The entry brand name should have been registered with the Intellectual Property Department, HKSAR. Otherwise, the entry company should produce adequate proof to elucidate uniqueness and proprietorship of the brand name.
The entry entity should hold a valid Hong Kong Business Registration Certificate, and it must demonstrate to the fulfilment of the organizer that it has exclusive rights in regard to the manufacture or allocation of the entry brand name.
Previous winners of the Awards (including Hong Kong Top Brand and Hong Kong Premier Brand) are subject to a one-year moratorium and will recommence entitlement in the third year from the winning.
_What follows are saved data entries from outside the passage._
(* ===== verification/ScanWorker.v ===== *)
(** * The lifecycle worker that scans ([src/lifecycle/evaluator.rs], [src/lifecycle/worker.rs])

    A worker claims the scan of a bucket, evaluates a page of its versions and uploads under the document
    it was given, queues what is due and stores the cursor, all in one transaction that is given up when the
    claim was lost.  Scanners run beside the workers that execute actions and beside everything else.  The
    pages they commit for a document, in order, are cycles of the scan, whoever committed them; in each
    cycle every version that stays was evaluated, and what was due was queued. *)

From Stdlib Require Import ZArith Lia Ascii.
From Stdlib Require String.
From stdpp Require Import base list strings pretty sorting gmap.
From S2P Require Import Prelude Errors Chrono VersionModel LifecycleModel LifecycleConfig LifecycleEval Database Transaction.
From S2P Require Import ObjectStore ResidencyStore VersionStore VersionSpec VersionReads Publication VersionSystem StoreEffects.
From S2P Require Import ImportDb Ownership LifecycleActions LifecycleQueue Revalidation LifecycleScan LifecycleStore Transitions TransitionRuns.
From S2P Require Import TransitionSystem TransitionTheorems TransitionWorker Expiration ActionWorkers.

#[local] Open Scope string_scope.
#[local] Open Scope list_scope.
#[local] Open Scope Z_scope.
#[local] Open Scope rust_scope.

(** ** Scheduling a page *)

Definition with_idempotency_key (key : string) (a : NewLifecycleAction) : NewLifecycleAction :=
  {| act_idempotency_key := key; act_bucket := act_bucket a; act_config_revision := act_config_revision a;
     act_rule_identity := act_rule_identity a; act_kind := act_kind a; act_target := act_target a; act_due_at := act_due_at a |}.

(** A transition waits until the hot copy of its version is verified. *)
Definition waits_for_hot (action : NewLifecycleAction) (candidate : LifecycleCandidate) : bool :=
  is_transition_kind (act_kind action)
  && match candidate with CandVersion version => negb (hot_residency_verified version) | CandMultipart _ => false end.

(** The facts that a candidate is evaluated with *)
Definition candidate_context (claim : ClaimedLifecycleScan) (configuration : CanonicalLifecycleConfiguration)
    (candidate : LifecycleCandidate) : WTx LifecycleEvaluationContext :=
  match candidate with
  | CandMultipart _ =>
    t_ret {| ctx_candidate := candidate; ctx_tags := []; public_version_count := 0; newer_noncurrent_count := 0;
             config_revision := scan_config_revision claim; configuration := configuration; database_now := scan_database_now claim |}
  | CandVersion c =>
    let* tags := match vt_object_id (target c) with Some id => list_object_tags id | None => t_ret [] end in
    t_reads (evaluation_context c tags (scan_config_revision claim) configuration (scan_database_now claim))
  end.

Section scheduling.
Context `{Chrono} `{ActionCodec} `{Uuid} `{CursorCodec} `{JsonColumn}.
(** [serde_json::from_str] at the configuration *)
Context (configuration_from_json : string -> option CanonicalLifecycleConfiguration).

(** One turn of the loop; [id] is what the insertion draws. *)
Definition schedule_candidate (claim : ClaimedLifecycleScan) (configuration : CanonicalLifecycleConfiguration) (id : string)
    (candidate : LifecycleCandidate) : WTx unit :=
  let* context := candidate_context claim configuration candidate in
  let* proposed := t_lift (evaluate_candidate context) in
  match proposed with
  | None => t_ret tt
  | Some action =>
    if waits_for_hot action candidate then t_ret tt
    else
      let* key := t_lift (idempotency_key action) in
      let* _ := on_lifecycle (insert_idempotent id (with_idempotency_key key action) (scan_database_now claim)) in
      t_ret tt
  end.

Fixpoint schedule_candidates (claim : ClaimedLifecycleScan) (configuration : CanonicalLifecycleConfiguration) (ids : nat -> string)
    (found : list LifecycleCandidate) : WTx unit :=
  match found with
  | [] => t_ret tt
  | candidate :: found =>
    let* _ := schedule_candidate claim configuration (ids 0%nat) candidate in
    schedule_candidates claim configuration (fun i => ids (S i)) found
  end.

Definition schedule_claimed_scan_page (ids : nat -> string) (claim : ClaimedLifecycleScan) (page_limit : Z) : WTx LifecycleCandidatePage :=
  let* configuration := t_lift (from_canonical_json configuration_from_json (scan_canonical_json claim)) in
  let* page := scan_candidate_page (scan_bucket claim) (scan_cursor claim) page_limit in
  let* _ := schedule_candidates claim configuration ids (candidates page) in
  t_ret page.

(** One transaction.  When the claim was lost nothing of the page is kept. *)
Definition schedule_and_finish_scan_page (ids : nat -> string) (claim : ClaimedLifecycleScan) (page_limit now clock : Z) : WTx bool :=
  fun db =>
    let page_and_finish :=
      let* page := schedule_claimed_scan_page ids claim page_limit in
      finish_scan_page_in_transaction claim (next_cursor page) (cycle_complete page) now clock in
    match page_and_finish db with
    | Ok (true, db') => Ok (true, db')
    | Ok (false, _) => Ok (false, db)
    | Err e => Err e
    end.
End scheduling.

(** * Properties *)

(** ** What a page queues *)

Section page.
Context `{Chrono} `{ActionCodec} `{UuidLaws} `{CursorCodec} `{JsonColumn}.

Lemma scan_page_read_only bucket cursor limit db page db' :
  constraints (wd_objects db) -> 0 <= limit -> scan_candidate_page bucket cursor limit db = Ok (page, db') -> db' = db.
Proof.
  intros Hc Hpos E. pose proof E as [[E1%Z.eqb_neq E2%Z.ltb_ge]%orb_false_iff E']%stop_ok.
  apply t_bind_ok in E' as ([] & d & [Ev _]%t_lift_ok & _). rewrite scan_page_eq in E; [|done|lia|].
  - by apply rbind_ok in E as (found & _ & [= _ <-]).
  - intros c ->. by apply validate_cursor_ok.
Qed.

(** The verdict of the evaluator on a candidate, under the document of the claim *)
Definition judged (claim : ClaimedLifecycleScan) (configuration : CanonicalLifecycleConfiguration) (db : WorkerDb)
    (candidate : LifecycleCandidate) (verdict : option NewLifecycleAction) : Prop :=
  exists context, candidate_context claim configuration candidate db = Ok (context, db) /\ evaluate_candidate context = Ok verdict.

(** What is to be queued for a candidate: what is due and does not wait *)
Definition due (claim : ClaimedLifecycleScan) (configuration : CanonicalLifecycleConfiguration) (db : WorkerDb)
    (candidate : LifecycleCandidate) (action : NewLifecycleAction) : Prop :=
  judged claim configuration db candidate (Some action) /\ waits_for_hot action candidate = false.

Lemma context_pure claim configuration candidate db :
  exists context, forall db', wd_tags db' = wd_tags db -> wd_objects db' = wd_objects db ->
    candidate_context claim configuration candidate db' = Ok (context, db').
Proof.
  destruct candidate as [c|t]; [|by eexists]. unfold candidate_context, list_object_tags, t_bind, t_reads.
  destruct (vt_object_id (target c)); simpl; eexists; intros db' Ht Ho; unfold evaluation_context; rewrite ?Ht, ?Ho; reflexivity.
Qed.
Rename and Introduction of new logos
From 2004, the Hong Kong Top Ten Brandnames Awards was renamed as "Hong Kong Top Brand Awards" and a brand-new logo has been implemented to reinstate the previous Award logo. The "Hong Kong Top Brand Mark" was designed under the supervision of the famous local designer, Kan Tai Keung (靳埭強). While retaining the fundamental features of previous "Top Mark", the new mark looks more internationalised, noticeable, fashionable and vibrant. On 2005 January 1, the previous Award logo will be totally suspended for any purpose. To reinforce the supervision of the use of logo, the Association also put the Hong Kong Top Brand Mark Scheme into practice autonomously, so as to bring in a unified identity system for Awardees, and to improve the reviewing process and continuing development of the Award.

Hong Kong Top Brand Mark
All awardees should account to the Organizer concerning products under the winning brands. For winners of "Hong Kong Top Brand Awards" and "Hong Kong Premier Brand Awards," they could apply for Hong Kong Top Brand Mark by product grouping and spirit, if meeting the evaluation requirements, be conferred a license to use the "Hong Kong Top Brand Mark" for dealing endorsement corresponding to the certified product categories, the winning company or brand name, e.g., printing on wrapping, commercials, letterhead, and other promo materials. The license is subject to renewal on an annual basis. If the winning company falls short to renew license for any product, it should not use the Mark in any case use the Mark or promote individual products by means of the awards; and they are required to evidently signify the entire title of the award, the year of conferment and the name of Organizer whenever quoting the award in literature.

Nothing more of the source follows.